=== Exercise objective ===
In the material below, find the line with "intros Hsim Hn Hposs Hnode Hid Hout. pose" and the line with "assert (Hheard : forall", then output those two lines and every line between them, exactly.

* * * * * * * * *

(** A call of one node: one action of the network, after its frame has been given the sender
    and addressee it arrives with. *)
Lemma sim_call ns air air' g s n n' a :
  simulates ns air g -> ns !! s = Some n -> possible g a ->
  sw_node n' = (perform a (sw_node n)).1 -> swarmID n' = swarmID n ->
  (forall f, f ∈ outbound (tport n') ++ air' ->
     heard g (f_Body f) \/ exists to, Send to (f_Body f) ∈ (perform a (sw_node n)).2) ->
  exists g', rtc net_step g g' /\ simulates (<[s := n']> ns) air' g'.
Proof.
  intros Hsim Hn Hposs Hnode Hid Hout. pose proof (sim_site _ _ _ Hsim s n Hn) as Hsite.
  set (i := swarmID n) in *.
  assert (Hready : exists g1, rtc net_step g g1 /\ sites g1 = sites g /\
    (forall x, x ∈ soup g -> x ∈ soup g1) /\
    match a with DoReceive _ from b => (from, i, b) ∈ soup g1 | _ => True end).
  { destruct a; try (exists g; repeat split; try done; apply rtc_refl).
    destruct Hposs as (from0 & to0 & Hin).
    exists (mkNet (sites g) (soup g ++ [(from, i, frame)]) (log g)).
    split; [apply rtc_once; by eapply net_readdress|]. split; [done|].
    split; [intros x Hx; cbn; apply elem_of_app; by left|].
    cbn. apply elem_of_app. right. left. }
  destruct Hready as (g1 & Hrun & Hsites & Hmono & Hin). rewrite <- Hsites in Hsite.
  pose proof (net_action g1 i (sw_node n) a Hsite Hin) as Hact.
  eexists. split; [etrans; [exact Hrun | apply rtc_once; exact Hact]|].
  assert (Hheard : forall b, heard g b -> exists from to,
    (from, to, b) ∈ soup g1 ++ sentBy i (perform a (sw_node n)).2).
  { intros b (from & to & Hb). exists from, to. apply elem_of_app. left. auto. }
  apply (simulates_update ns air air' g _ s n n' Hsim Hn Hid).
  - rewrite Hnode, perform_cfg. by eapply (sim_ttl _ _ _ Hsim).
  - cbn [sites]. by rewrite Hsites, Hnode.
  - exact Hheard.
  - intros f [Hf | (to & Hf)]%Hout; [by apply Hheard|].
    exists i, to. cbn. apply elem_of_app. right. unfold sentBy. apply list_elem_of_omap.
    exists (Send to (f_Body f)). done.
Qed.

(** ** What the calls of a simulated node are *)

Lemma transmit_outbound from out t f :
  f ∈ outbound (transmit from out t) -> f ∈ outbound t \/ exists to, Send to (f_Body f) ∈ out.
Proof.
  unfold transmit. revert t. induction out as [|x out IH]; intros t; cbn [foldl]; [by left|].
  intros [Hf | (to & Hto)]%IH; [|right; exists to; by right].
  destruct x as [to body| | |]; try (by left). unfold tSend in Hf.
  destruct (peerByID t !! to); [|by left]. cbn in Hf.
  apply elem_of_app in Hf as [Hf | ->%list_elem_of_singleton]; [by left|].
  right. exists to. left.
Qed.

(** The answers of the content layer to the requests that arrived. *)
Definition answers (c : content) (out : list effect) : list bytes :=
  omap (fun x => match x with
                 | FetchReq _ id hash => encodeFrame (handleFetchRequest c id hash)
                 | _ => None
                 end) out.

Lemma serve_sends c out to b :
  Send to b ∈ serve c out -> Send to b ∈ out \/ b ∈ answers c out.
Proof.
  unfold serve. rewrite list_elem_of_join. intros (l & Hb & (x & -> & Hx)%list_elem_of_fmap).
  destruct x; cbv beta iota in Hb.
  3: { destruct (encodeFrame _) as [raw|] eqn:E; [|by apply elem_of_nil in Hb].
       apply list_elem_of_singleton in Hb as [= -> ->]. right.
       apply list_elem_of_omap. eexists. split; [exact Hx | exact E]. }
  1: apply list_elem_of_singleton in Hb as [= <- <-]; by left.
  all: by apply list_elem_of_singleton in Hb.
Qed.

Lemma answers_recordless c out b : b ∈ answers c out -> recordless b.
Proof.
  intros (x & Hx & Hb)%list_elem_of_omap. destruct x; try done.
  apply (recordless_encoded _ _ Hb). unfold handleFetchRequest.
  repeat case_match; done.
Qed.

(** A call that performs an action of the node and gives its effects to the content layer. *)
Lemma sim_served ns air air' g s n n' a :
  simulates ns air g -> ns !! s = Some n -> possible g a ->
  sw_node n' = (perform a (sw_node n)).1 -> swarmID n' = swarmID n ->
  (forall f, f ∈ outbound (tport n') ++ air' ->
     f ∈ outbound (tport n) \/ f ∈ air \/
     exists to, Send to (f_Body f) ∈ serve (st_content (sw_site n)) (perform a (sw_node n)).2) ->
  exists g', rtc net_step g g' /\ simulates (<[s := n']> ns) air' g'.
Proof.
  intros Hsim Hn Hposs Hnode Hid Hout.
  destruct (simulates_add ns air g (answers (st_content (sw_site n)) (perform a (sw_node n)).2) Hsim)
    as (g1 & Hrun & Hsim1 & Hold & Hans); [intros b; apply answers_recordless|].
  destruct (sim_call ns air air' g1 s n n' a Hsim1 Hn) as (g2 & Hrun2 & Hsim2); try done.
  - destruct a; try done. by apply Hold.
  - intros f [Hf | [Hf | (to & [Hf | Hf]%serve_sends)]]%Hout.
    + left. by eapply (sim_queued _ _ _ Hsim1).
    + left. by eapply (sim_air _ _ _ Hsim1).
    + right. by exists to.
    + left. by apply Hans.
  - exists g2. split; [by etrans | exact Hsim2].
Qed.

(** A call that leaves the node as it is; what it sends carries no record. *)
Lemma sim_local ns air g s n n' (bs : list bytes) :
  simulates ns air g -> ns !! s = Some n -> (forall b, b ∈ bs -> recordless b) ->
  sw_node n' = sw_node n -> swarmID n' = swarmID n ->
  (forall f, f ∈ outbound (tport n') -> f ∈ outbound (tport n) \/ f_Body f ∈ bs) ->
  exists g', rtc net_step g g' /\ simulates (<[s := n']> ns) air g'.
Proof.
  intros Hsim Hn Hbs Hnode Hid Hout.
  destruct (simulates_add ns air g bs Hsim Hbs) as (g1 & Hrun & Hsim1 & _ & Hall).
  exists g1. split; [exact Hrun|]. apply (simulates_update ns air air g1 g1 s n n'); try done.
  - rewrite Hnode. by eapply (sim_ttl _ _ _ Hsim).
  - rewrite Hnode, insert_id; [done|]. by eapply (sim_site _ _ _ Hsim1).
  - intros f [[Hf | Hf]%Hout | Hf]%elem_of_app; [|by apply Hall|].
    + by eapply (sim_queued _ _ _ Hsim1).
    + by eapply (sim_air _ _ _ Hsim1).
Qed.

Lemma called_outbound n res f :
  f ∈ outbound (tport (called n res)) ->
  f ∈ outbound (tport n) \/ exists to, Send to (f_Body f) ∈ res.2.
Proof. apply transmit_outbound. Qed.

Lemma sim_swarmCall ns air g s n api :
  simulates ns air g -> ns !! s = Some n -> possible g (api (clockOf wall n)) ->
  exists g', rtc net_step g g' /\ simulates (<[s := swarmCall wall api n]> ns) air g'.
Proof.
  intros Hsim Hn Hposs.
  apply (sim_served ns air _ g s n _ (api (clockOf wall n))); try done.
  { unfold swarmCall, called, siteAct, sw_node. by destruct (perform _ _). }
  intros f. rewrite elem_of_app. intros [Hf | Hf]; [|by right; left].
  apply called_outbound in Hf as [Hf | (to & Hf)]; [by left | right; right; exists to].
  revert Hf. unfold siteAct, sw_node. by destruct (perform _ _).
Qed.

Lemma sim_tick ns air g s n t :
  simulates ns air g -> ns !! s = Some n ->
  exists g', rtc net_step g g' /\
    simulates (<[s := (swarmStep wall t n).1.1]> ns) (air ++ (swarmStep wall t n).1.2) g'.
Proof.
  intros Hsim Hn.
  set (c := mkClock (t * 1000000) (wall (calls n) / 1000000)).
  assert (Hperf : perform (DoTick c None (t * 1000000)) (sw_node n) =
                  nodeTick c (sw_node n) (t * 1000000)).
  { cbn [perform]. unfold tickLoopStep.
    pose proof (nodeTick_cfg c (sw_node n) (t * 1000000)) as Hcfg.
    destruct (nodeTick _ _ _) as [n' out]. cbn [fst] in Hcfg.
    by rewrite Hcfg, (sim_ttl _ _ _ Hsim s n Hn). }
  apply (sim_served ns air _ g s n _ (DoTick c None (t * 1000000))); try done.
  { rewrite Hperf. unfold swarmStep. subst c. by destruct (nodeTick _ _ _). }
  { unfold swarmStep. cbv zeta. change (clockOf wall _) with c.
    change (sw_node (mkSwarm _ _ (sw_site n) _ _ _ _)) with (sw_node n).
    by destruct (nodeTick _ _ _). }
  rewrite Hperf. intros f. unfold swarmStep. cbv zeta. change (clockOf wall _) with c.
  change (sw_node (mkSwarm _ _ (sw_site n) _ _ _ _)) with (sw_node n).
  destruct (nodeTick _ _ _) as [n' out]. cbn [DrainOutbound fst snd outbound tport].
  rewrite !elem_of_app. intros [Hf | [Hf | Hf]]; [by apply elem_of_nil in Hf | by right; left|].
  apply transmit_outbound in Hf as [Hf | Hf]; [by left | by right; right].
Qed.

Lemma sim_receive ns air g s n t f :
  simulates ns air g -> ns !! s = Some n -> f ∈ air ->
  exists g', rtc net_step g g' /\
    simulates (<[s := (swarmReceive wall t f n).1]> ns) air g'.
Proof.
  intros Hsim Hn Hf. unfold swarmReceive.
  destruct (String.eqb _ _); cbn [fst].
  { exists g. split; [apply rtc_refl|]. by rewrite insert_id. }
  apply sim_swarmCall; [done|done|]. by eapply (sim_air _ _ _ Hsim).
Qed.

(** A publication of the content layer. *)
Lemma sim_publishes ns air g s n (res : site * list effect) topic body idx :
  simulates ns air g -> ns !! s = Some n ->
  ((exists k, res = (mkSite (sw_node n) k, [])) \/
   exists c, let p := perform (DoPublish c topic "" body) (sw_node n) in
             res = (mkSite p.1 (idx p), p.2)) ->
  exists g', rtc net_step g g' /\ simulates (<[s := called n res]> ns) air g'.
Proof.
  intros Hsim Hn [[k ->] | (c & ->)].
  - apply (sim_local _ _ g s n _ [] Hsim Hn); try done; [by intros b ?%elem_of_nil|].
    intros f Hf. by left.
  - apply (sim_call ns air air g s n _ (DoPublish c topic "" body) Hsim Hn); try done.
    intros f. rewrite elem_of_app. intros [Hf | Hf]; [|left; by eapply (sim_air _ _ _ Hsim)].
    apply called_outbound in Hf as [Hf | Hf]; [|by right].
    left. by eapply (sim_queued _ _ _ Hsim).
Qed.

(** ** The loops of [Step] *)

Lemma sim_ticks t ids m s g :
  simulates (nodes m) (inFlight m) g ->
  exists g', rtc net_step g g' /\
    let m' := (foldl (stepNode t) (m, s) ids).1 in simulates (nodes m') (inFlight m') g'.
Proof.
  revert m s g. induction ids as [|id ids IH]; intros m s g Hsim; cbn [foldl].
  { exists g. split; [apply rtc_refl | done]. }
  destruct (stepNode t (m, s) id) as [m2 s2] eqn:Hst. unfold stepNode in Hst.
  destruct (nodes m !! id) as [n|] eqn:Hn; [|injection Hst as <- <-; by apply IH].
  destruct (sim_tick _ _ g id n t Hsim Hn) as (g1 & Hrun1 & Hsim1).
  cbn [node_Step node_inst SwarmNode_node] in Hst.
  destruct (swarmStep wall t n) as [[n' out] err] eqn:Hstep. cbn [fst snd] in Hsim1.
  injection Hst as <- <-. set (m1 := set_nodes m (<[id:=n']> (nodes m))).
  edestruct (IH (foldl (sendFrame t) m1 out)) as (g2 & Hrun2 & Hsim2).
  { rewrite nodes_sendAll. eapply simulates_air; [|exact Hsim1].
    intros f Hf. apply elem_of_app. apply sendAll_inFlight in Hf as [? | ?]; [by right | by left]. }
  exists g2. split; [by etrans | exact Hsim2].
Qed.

* * * * * * * * *

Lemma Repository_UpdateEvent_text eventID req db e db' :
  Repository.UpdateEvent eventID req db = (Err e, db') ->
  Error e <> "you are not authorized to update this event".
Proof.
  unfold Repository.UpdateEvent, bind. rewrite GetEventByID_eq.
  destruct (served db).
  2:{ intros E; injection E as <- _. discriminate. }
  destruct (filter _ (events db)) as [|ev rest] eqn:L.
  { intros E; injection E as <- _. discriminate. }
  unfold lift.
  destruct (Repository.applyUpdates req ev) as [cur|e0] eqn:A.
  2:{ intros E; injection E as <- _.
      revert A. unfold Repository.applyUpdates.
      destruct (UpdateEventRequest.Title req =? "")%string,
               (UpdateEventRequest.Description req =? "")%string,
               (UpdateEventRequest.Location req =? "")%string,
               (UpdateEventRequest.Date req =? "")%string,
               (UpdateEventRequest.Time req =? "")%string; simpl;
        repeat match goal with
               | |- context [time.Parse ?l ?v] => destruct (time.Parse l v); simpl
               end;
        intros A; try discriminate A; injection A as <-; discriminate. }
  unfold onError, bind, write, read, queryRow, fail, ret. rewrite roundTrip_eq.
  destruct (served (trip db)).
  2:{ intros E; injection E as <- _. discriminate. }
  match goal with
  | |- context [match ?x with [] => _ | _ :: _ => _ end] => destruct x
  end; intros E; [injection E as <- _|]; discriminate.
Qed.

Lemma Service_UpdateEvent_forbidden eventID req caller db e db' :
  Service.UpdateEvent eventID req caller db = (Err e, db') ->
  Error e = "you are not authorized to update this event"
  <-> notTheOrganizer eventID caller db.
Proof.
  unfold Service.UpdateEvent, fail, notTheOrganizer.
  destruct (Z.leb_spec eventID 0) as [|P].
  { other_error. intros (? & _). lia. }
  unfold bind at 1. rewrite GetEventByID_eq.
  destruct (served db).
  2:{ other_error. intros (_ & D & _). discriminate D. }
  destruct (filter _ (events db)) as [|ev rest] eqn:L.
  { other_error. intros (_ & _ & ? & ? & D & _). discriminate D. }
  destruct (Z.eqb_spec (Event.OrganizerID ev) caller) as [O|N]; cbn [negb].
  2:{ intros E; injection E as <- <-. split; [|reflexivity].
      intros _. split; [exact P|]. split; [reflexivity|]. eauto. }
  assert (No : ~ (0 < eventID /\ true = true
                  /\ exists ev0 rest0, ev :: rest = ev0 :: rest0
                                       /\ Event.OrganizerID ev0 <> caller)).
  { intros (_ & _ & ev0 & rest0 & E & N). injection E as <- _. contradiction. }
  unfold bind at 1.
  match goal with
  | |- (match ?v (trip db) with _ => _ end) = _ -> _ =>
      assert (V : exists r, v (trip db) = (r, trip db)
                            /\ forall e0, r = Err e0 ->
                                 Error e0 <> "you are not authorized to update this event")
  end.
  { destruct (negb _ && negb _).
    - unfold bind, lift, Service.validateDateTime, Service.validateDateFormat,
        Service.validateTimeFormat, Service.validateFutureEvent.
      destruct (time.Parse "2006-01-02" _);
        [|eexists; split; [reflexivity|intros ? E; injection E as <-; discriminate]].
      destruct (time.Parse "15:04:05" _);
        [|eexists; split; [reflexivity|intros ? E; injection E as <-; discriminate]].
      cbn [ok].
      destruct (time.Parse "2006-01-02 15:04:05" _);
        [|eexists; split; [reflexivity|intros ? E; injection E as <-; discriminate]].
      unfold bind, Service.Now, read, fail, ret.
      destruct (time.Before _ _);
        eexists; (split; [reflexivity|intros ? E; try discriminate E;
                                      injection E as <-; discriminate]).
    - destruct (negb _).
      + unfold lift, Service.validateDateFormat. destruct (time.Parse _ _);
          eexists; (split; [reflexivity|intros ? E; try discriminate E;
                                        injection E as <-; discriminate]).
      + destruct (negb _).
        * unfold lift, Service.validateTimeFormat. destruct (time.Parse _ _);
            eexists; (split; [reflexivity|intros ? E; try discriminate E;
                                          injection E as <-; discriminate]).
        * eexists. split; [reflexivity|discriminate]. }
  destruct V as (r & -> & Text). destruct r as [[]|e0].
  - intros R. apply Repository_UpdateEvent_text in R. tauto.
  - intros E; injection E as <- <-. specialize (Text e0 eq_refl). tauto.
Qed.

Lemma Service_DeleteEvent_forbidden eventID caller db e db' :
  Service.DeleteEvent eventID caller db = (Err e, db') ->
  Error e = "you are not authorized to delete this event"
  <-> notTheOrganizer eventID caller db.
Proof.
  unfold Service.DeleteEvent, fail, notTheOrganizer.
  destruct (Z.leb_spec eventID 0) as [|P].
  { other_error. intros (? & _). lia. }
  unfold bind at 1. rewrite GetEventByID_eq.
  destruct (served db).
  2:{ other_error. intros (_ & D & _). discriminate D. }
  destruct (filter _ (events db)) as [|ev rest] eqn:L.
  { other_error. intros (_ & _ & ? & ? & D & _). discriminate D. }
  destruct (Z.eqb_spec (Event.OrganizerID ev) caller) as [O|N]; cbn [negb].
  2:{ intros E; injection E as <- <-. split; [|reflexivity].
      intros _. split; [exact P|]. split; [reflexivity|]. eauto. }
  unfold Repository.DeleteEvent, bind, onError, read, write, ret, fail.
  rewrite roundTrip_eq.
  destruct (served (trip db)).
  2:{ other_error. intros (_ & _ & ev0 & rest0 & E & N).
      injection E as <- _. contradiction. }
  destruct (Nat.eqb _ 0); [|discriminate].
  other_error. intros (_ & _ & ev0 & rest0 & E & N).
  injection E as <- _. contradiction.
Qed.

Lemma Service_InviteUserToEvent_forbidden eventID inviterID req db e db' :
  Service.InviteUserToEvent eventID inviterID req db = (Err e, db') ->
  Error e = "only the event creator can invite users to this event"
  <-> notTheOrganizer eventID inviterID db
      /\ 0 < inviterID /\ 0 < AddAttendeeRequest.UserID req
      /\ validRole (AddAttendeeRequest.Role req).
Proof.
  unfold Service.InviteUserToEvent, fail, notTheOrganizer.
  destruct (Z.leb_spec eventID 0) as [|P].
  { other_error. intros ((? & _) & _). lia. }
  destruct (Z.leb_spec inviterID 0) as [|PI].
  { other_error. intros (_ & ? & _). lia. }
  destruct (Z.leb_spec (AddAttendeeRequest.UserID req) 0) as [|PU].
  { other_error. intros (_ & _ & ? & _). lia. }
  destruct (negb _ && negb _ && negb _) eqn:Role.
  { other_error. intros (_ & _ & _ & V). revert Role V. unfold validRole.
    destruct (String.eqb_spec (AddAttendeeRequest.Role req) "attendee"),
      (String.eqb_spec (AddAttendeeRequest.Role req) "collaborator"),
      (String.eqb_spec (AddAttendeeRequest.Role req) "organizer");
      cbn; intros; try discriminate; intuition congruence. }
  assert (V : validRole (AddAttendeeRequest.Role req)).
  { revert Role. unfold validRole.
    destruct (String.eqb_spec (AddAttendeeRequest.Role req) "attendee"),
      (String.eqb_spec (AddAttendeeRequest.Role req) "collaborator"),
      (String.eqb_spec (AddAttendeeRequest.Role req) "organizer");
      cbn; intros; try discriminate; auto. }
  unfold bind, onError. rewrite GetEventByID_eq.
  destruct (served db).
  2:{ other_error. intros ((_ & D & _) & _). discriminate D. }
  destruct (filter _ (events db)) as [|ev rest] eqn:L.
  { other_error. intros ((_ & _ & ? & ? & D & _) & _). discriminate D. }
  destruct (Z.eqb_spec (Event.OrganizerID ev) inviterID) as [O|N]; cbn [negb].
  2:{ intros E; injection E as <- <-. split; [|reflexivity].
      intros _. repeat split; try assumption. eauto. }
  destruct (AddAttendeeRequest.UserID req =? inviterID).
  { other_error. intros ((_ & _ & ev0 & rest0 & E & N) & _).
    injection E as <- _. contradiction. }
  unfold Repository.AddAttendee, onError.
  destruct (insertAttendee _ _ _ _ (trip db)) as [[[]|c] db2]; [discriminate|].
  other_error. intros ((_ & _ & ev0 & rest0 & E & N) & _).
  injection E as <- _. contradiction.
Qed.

* * * * * * * * *

=== Written solution ===
  intros Hsim Hn Hposs Hnode Hid Hout. pose proof (sim_site _ _ _ Hsim s n Hn) as Hsite.
  set (i := swarmID n) in *.
  assert (Hready : exists g1, rtc net_step g g1 /\ sites g1 = sites g /\
    (forall x, x ∈ soup g -> x ∈ soup g1) /\
    match a with DoReceive _ from b => (from, i, b) ∈ soup g1 | _ => True end).
  { destruct a; try (exists g; repeat split; try done; apply rtc_refl).
    destruct Hposs as (from0 & to0 & Hin).
    exists (mkNet (sites g) (soup g ++ [(from, i, frame)]) (log g)).
    split; [apply rtc_once; by eapply net_readdress|]. split; [done|].
    split; [intros x Hx; cbn; apply elem_of_app; by left|].
    cbn. apply elem_of_app. right. left. }
  destruct Hready as (g1 & Hrun & Hsites & Hmono & Hin). rewrite <- Hsites in Hsite.
  pose proof (net_action g1 i (sw_node n) a Hsite Hin) as Hact.
  eexists. split; [etrans; [exact Hrun | apply rtc_once; exact Hact]|].
  assert (Hheard : forall b, heard g b -> exists from to,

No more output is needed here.